実家に帰ったサンドラ(フィルに愛想を尽かした妻)と息子が遊具で話すシーンも、アレも何気に心に来る。

「楽器を買ったのはおじいちゃんに良い思い出を残してやりたいから。幸せな思い出で別れたいって言ってた。パパに会えないなんて嫌だよ、悲しいパパなんて嫌だよ」

セリフだとこれだけだけど、映像で見ると、さっきのピエロのメイクで泣いてるパパのシーンの次にこれ(たしか、そう)だったから、胸にグッとくる。あの子は父親の、あんなピエロ姿で泣いてるなんて見てはいないけど、見なくたってきっと感じ取っていたんだろうなあ…切なくて、ほんとうに悲しい映画。

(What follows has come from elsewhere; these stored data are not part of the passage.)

(** ** The distance helper *)

(** X26: [calculate_distance_from_offensive_zone] is symmetric about
    centre ice (y = 147), but [calculate_xg] does not use it and its zone
    test is not symmetric: the score is no function of shot type, quality
    and that distance.  Two shots 53 units from centre ice, at y = 94 and
    y = 200, fall in different zones. *)
Theorem calculate_xg_not_by_distance :
  (forall d : Z, XG.calculate_distance_from_offensive_zone (147 + d) =
                 XG.calculate_distance_from_offensive_zone (147 - d)) /\
  ~ exists f : option Z -> option Z -> Z -> float,
      forall (shot_type quality x is_goal : option Z) (y : Z),
        XG.calculate_xg shot_type quality x (Some y) is_goal =
        Ok (f shot_type quality (XG.calculate_distance_from_offensive_zone y)).
Proof.
  split.
  - intros d. unfold XG.calculate_distance_from_offensive_zone. cbv zeta. lia.
  - intros [f Hf].
    pose proof (Hf (Some 2) None None None 94) as H1.
    pose proof (Hf (Some 2) None None None 200) as H2.
    change (XG.calculate_distance_from_offensive_zone 94) with 53 in H1.
    change (XG.calculate_distance_from_offensive_zone 200) with 53 in H2.
    rewrite <- H2 in H1.
    assert (Hlow : XG.calculate_xg (Some 2) None None (Some 94) None = Ok 0.04%float)
      by (vm_compute; reflexivity).
    assert (Hhigh : XG.calculate_xg (Some 2) None None (Some 200) None = Ok 0.12%float)
      by (vm_compute; reflexivity).
    rewrite Hlow, Hhigh in H1.
    apply (f_equal (fun r => match r with
                             | Ok v => PrimFloat.ltb v 0.1%float
                             | Raise _ => false
                             end)) in H1.
    vm_compute in H1. discriminate.
Qed.
Lemma vadd_vupd v i x :
  0 <= i < Z.of_nat (length v) ->
  vadd v i x = Some (vupd v i (sadd (vat v i) x)).
Proof.
  intros Hi. unfold vadd. rewrite vget_vat by lia. cbn.
  now apply vset_vupd.
Qed.
End VectorFacts.

(** ** The rule for counted loops

    An invariant that every iteration keeps, together with the success of
    every iteration, gives the success of the loop and the invariant at
    the exit. *)
Lemma for_loop_rule {S : Type} (P : Z -> S -> Prop) (n : nat) (lo : Z)
    (body : Z -> S -> option S) (s : S) :
  0 <= lo -> lo + Z.of_nat n < 2 ^ 64 ->
  P lo s ->
  (forall i t, lo <= i < lo + Z.of_nat n -> P i t ->
     exists t', body i t = Some t' /\ P (i + 1) t') ->
  exists s', for_loop n lo body s = Some s' /\ P (lo + Z.of_nat n) s'.
Proof.
  revert lo s. induction n as [|n IH]; intros lo s Hlo Hhi HP Hbody.
  - exists s. split; [reflexivity|]. now replace (lo + Z.of_nat 0) with lo by lia.
  - destruct (Hbody lo s) as (t & Ht & HPt); [lia|assumption|].
    cbn [for_loop]. rewrite Ht. cbn.
    rewrite sz_add_small by lia.
    destruct (IH (lo + 1) t) as (s' & Hs' & HP'); [lia|lia|assumption| |].
    + intros i u Hi. apply Hbody. lia.
    + exists s'. split; [assumption|].
      now replace (lo + Z.of_nat (Datatypes.S n)) with (lo + 1 + Z.of_nat n) by lia.
Qed.

Lemma for_range_rule {S : Type} (P : Z -> S -> Prop) (lo hi : Z)
    (body : Z -> S -> option S) (s : S) :
  0 <= lo <= hi -> hi < 2 ^ 64 ->
  P lo s ->
  (forall i t, lo <= i < hi -> P i t ->
     exists t', body i t = Some t' /\ P (i + 1) t') ->
  exists s', for_range lo hi body s = Some s' /\ P hi s'.
Proof.
  intros Hlo Hhi HP Hbody. unfold for_range.
  destruct (for_loop_rule P (Z.to_nat (hi - lo)) lo body s) as (s' & Hs & HP');
    [lia|lia|assumption| |].
  - intros i t Hi. apply Hbody. lia.
  - exists s'. split; [assumption|].
    now replace (lo + Z.of_nat (Z.to_nat (hi - lo))) with hi in HP' by lia.
Qed.

(** ** Steps of the error monad *)

Lemma bind_Some_l {A B : Type} (f : A -> option B) (x : A) :
  mbind f (Some x) = f x.
Proof. reflexivity. Qed.

Lemma bind_None_l {A B : Type} (f : A -> option B) : mbind f None = None.
Proof. reflexivity. Qed.

(** ** The formulator on the operation tape, horizon 2

    The decision vector is [x0 x1 y0 y1 psi0 psi1 v0 v1 cte0 cte1 epsi0
    epsi1 delta0 a0], so [vars[4]] is [psi0], [vars[6]] is [v0] and
    [vars[12]] is [delta0]. *)

Example tape_psi_residual :
  fg_eval 2 tape_coeffs (vfill 13 (EInt 0)) (independent 14)
    ≫= (fun fg => vget fg 6)
  = Some (ESub (EVar 5)
            (ESub (EVar 4)
               (EMul (EDiv (EMul (EVar 6) (EVar 12)) (ELit 2.67))
                  (ELit 0.1)))).
Proof. vm_compute. reflexivity. Qed.

Example tape_initial_psi :
  fg_eval 2 tape_coeffs (vfill 13 (EInt 0)) (independent 14)
    ≫= (fun fg => vget fg 5)
  = Some (EVar 4).
Proof. vm_compute. reflexivity. Qed.

Example tape_result :
  Solve_result 2 (independent 14) = Some [EVar 12; EVar 13; EVar 1; EVar 3].
Proof. vm_compute. reflexivity. Qed.

(** ** The loop bodies of the formulator *)

Ltac in_range := rewrite ?length_vupd; lia.

(** Runs the assignments at the head of a chain of steps. *)
Ltac run_head :=
  repeat match goal with
    | |- mbind ?f (vset ?v ?i ?x) = _ =>
        rewrite (vset_vupd v i x), (bind_Some_l f) by in_range
    end.

(** Reads through the updates of a vector. *)
Ltac vat_simpl :=
  repeat first [ rewrite vat_vupd_eq by in_range
               | rewrite vat_vupd_ne by lia ].

(** Runs a loop body whose accesses are all inside their vectors. *)
Ltac run_body :=
  repeat (first [ rewrite vget_vat by in_range
                | rewrite vadd_vupd by in_range
                | rewrite vset_vupd by in_range ];
          cbn [mbind option_bind]).

Section AccumulateFacts.
Context {T : Type} `{Scalar T}.

Lemma vupd_vupd (v : list T) (i : Z) (x y : T) :
  vupd (vupd v i x) i y = vupd v i y.
Proof. apply list_insert_insert_eq. Qed.

(** A loop that only ever adds to [fg[0]]. *)
Lemma accumulate_loop (step : T -> Z -> T) (body : Z -> list T -> option (list T))
    (n : Z) (fg : list T) :
  0 <= n < 2 ^ 64 -> (0 < length fg)%nat ->
  (forall i t, 0 <= i < n -> (0 < length t)%nat ->
     body i t = Some (vupd t 0 (step (vat t 0) i))) ->
  exists fg', for_range 0 n body fg = Some fg' /\
    length fg' = length fg /\
    vat fg' 0 = accumulate step (Z.to_nat n) (vat fg 0) /\
    forall j, 0 < j -> vat fg' j = vat fg j.
Proof.
  intros Hn Hfg Hbody.
  apply (for_range_rule
    (fun k t => length t = length fg /\
       vat t 0 = accumulate step (Z.to_nat k) (vat fg 0) /\
       forall j, 0 < j -> vat t j = vat fg j)); [lia|lia| |].
  - repeat split; reflexivity.
  - intros i t Hi (Hlen & Hacc & Hframe).
    rewrite Hbody by lia. eexists; split; [reflexivity|].
    rewrite length_vupd. split; [assumption|]. split.
    + rewrite vat_vupd_eq by lia.
      replace (Z.to_nat (i + 1)) with (Datatypes.S (Z.to_nat i)) by lia.
      cbn [accumulate]. rewrite Hacc. f_equal. lia.
    + intros j Hj. rewrite vat_vupd_ne by lia. now apply Hframe.
Qed.
End AccumulateFacts.

Section FormulatorFacts.
Context {T : Type} `{Scalar T}.
Variable N : Z.
Hypothesis HN : horizon N.
Variables coeffs vars : list T.
Hypothesis Hvars : Z.of_nat (length vars) = n_vars N.

Lemma cost_reference_total (i : Z) (fg : list T) :
  0 <= i < N -> (0 < length fg)%nat ->
  cost_reference N vars i fg = Some (vupd fg 0 (track_step N vars (vat fg 0) i)).
Proof.
  intros Hi Hfg. unfold cost_reference, track_step. layout N. unwrap.
  run_body. rewrite !vat_vupd_eq by in_range.
  rewrite !vupd_vupd. reflexivity.
Qed.

Lemma cost_actuators_total (i : Z) (fg : list T) :
  0 <= i < N - 1 -> (0 < length fg)%nat ->
  cost_actuators N vars i fg
  = Some (vupd fg 0 (effort_step N vars (vat fg 0) i)).
Proof.
  intros Hi Hfg. unfold cost_actuators, effort_step. layout N. unwrap.
  run_body. rewrite !vat_vupd_eq by in_range.
  rewrite !vupd_vupd. reflexivity.
Qed.

Lemma cost_gaps_total (i : Z) (fg : list T) :
  0 <= i < N - 2 -> (0 < length fg)%nat ->
  cost_gaps N vars i fg = Some (vupd fg 0 (smooth_step N vars (vat fg 0) i)).
Proof.
  intros Hi Hfg. unfold cost_gaps, smooth_step. layout N. unwrap.
  run_body. rewrite !vat_vupd_eq by in_range.
  rewrite !vupd_vupd. reflexivity.
Qed.

Lemma init_constraint_total (s : Z) (fg : list T) :
  0 <= s < n_vars N -> 1 + s < Z.of_nat (length fg) ->
  init_constraint vars s fg = Some (vupd fg (1 + s) (vat vars s)).
Proof.
  intros Hs Hfg. unfold init_constraint. layout N. unwrap. run_body.
  reflexivity.
Qed.

Hypothesis Hcoeffs : (4 <= length coeffs)%nat.

Lemma constraint_step_total (i : Z) (fg : list T) :
  0 <= i < N - 1 -> Z.of_nat (length fg) = 1 + n_constraints N ->
  constraint_step N coeffs vars i fg
  = Some (vupd (vupd (vupd (vupd (vupd (vupd fg
      (2 + x_start + i) (res_x N vars i))
      (2 + y_start N + i) (res_y N vars i))
      (2 + psi_start N + i) (res_psi N vars i))
      (2 + v_start N + i) (res_v N vars i))
      (2 + cte_start N + i) (res_cte N coeffs vars i))
      (2 + epsi_start N + i) (res_epsi N coeffs vars i)).
Proof.
  intros Hi Hfg.
  unfold constraint_step, res_x, res_y, res_psi, res_v, res_cte, res_epsi,
    f0, psides0.
  layout N. unwrap. run_body. reflexivity.
Qed.

Lemma constraint_loop (fg : list T) :
  Z.of_nat (length fg) = 1 + n_constraints N ->
  exists fg', for_range 0 (N -! 1) (constraint_step N coeffs vars) fg = Some fg' /\
    length fg' = length fg /\
    (forall i, 0 <= i < N - 1 -> residuals_at N coeffs vars fg' i) /\
    (forall j, pinned N j -> vat fg' j = vat fg j).
Proof.
  intros Hfg.
  assert (HN1 : N -! 1 = N - 1)
    by (unfold horizon, size_t_bits in HN; now unwrap).
  rewrite HN1.
  apply (for_range_rule
    (fun k t => length t = length fg /\
       (forall i, 0 <= i < k -> residuals_at N coeffs vars t i) /\
       (forall j, pinned N j -> vat t j = vat fg j)));
    [unfold horizon in HN; lia|unfold horizon, size_t_bits in HN; lia| |].
  - repeat split; intros; lia.
  - intros k t Hk (Hlen & Hres & Hframe).
    rewrite constraint_step_total by lia.
    eexists; split; [reflexivity|].
    rewrite !length_vupd. split; [assumption|].
    layout N. split.
    + intros i Hi. unfold residuals_at.
      destruct (decide (i = k)) as [->|Hne].
      * layout N. repeat split; vat_simpl; reflexivity.
      * destruct (Hres i) as (R1 & R2 & R3 & R4 & R5 & R6); [lia|].
        layout N. repeat split; vat_simpl; assumption.
    + intros j Hj. rewrite <- Hframe by assumption.
      unfold pinned in Hj. layout N.
      vat_simpl; reflexivity.
Qed.
End FormulatorFacts.
Lemma sat_switch_to_default_content :
  sat quiet_event (fun _ => True) (switch_to_default_content site).
Proof.
  intros s. unfold switch_to_default_content.
  destruct (leave site (ticks s) (ctx s)); cbn; repeat split.
Qed.

Lemma sat_get_attribute (el : element) (name : string) :
  sat quiet_event (fun _ => True) (get_attribute site el name).
Proof. intros s. cbn. repeat split. Qed.

Lemma nonempty_some (o : option string) (v : string) :
  nonempty o = Some v -> o = Some v /\ v <> "".
Proof.
  destruct o as [w | ]; cbn; [ | discriminate].
  destruct (String.eqb_spec w "") as [E | N]; [discriminate |].
  intros [= <-]. split; [reflexivity | exact N].
Qed.

Lemma contains_nonempty (sub v : string) :
  sub <> "" -> contains sub v = true -> v <> "".
Proof.
  intros Hsub H ->. destruct sub; [congruence | discriminate H].
Qed.

(** A command of the driver or a log record, and a sequence that starts
    with one. *)
Ltac sat_cmd :=
  first
    [ apply sat_log; reflexivity
    | apply sat_set_page_load_timeout
    | apply sat_wait_presence
    | apply sat_find_element
    | apply sat_find_elements
    | apply sat_switch_to_frame
    | apply sat_switch_to_default_content
    | apply sat_get_attribute ].

Ltac sat_seq := eapply sat_bind; [sat_cmd | intros ? _].

(** The loop over the scripts only reads attributes and logs, and what it
    returns holds both markers. *)
Lemma sat_scan_scripts (scripts : list element) :
  sat quiet_event
    (fun o => forall v, o = Some v ->
                contains "http" v = true /\ contains ".m3u8" v = true)
    (scan_scripts site scripts).
Proof.
  induction scripts as [ | script rest IH]; cbn [scan_scripts].
  - apply sat_ret. discriminate.
  - eapply sat_bind; [apply sat_get_attribute | intros [content | ] _].
    + destruct (contains "http" content) eqn:Eh;
        destruct (contains ".m3u8" content) eqn:Em; cbn [andb]; try exact IH.
      eapply sat_bind; [apply sat_log; reflexivity | intros _ _].
      apply sat_ret. intros v [= <-]. split; assumption.
    + apply sat_raise.
Qed.

Lemma sat_nested_video : sat quiet_event returns_nonempty (nested_video site).
Proof.
  unfold nested_video. repeat sat_seq.
  destruct (nonempty _) as [url | ] eqn:E.
  - sat_seq. apply sat_ret. intros v [= <-].
    apply (nonempty_some _ _ E).
  - apply sat_ret. discriminate.
Qed.

Lemma sat_direct_video (e : exn) :
  sat quiet_event returns_nonempty (direct_video site e).
Proof.
  unfold direct_video. repeat sat_seq.
  destruct (nonempty _) as [url | ] eqn:E.
  - sat_seq. apply sat_ret. intros v [= <-].
    apply (nonempty_some _ _ E).
  - apply sat_ret. discriminate.
Qed.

全体的に雰囲気が暗くてアレな作品だけど、ラストで明るいシーンがあった。よかった。

フィルの父親で、楽団の指揮者の頑固親父・ダニーは病に倒れ入院中。容態が悪化したのかしないのか覚えていないのだけど、ある夜、病室の窓の外にメンバーが集まり、一曲演奏しだした。その時の彼らの格好は、炭鉱夫の格好だった。夜なので暗いから、ヘルメットについたライトを点灯。それで、ダニーに演奏を聞いてもらうんだが、おじさんたち皆カッコ良かった。ユアン・マクレガーさん演じるアンディは楽器を賭けに使い負けてしまったため自分のパートは口笛でやり過ごしていたけど、ダニーにはそれがお見通しで、アンディの音が弱かったなって。実際には夜に病室の窓の下で演奏なんてそんな騒々しい事あり得ないけど、映画だから、いい。

ユアン・マクレガーは若い頃もハンサムで、血気盛んな感じが、昔のトム・クルーズみたい(笑)

フィルのお父ちゃん役の俳優さんは、あの日の指環を待つ君へ に出ていたベテランさんでしたね。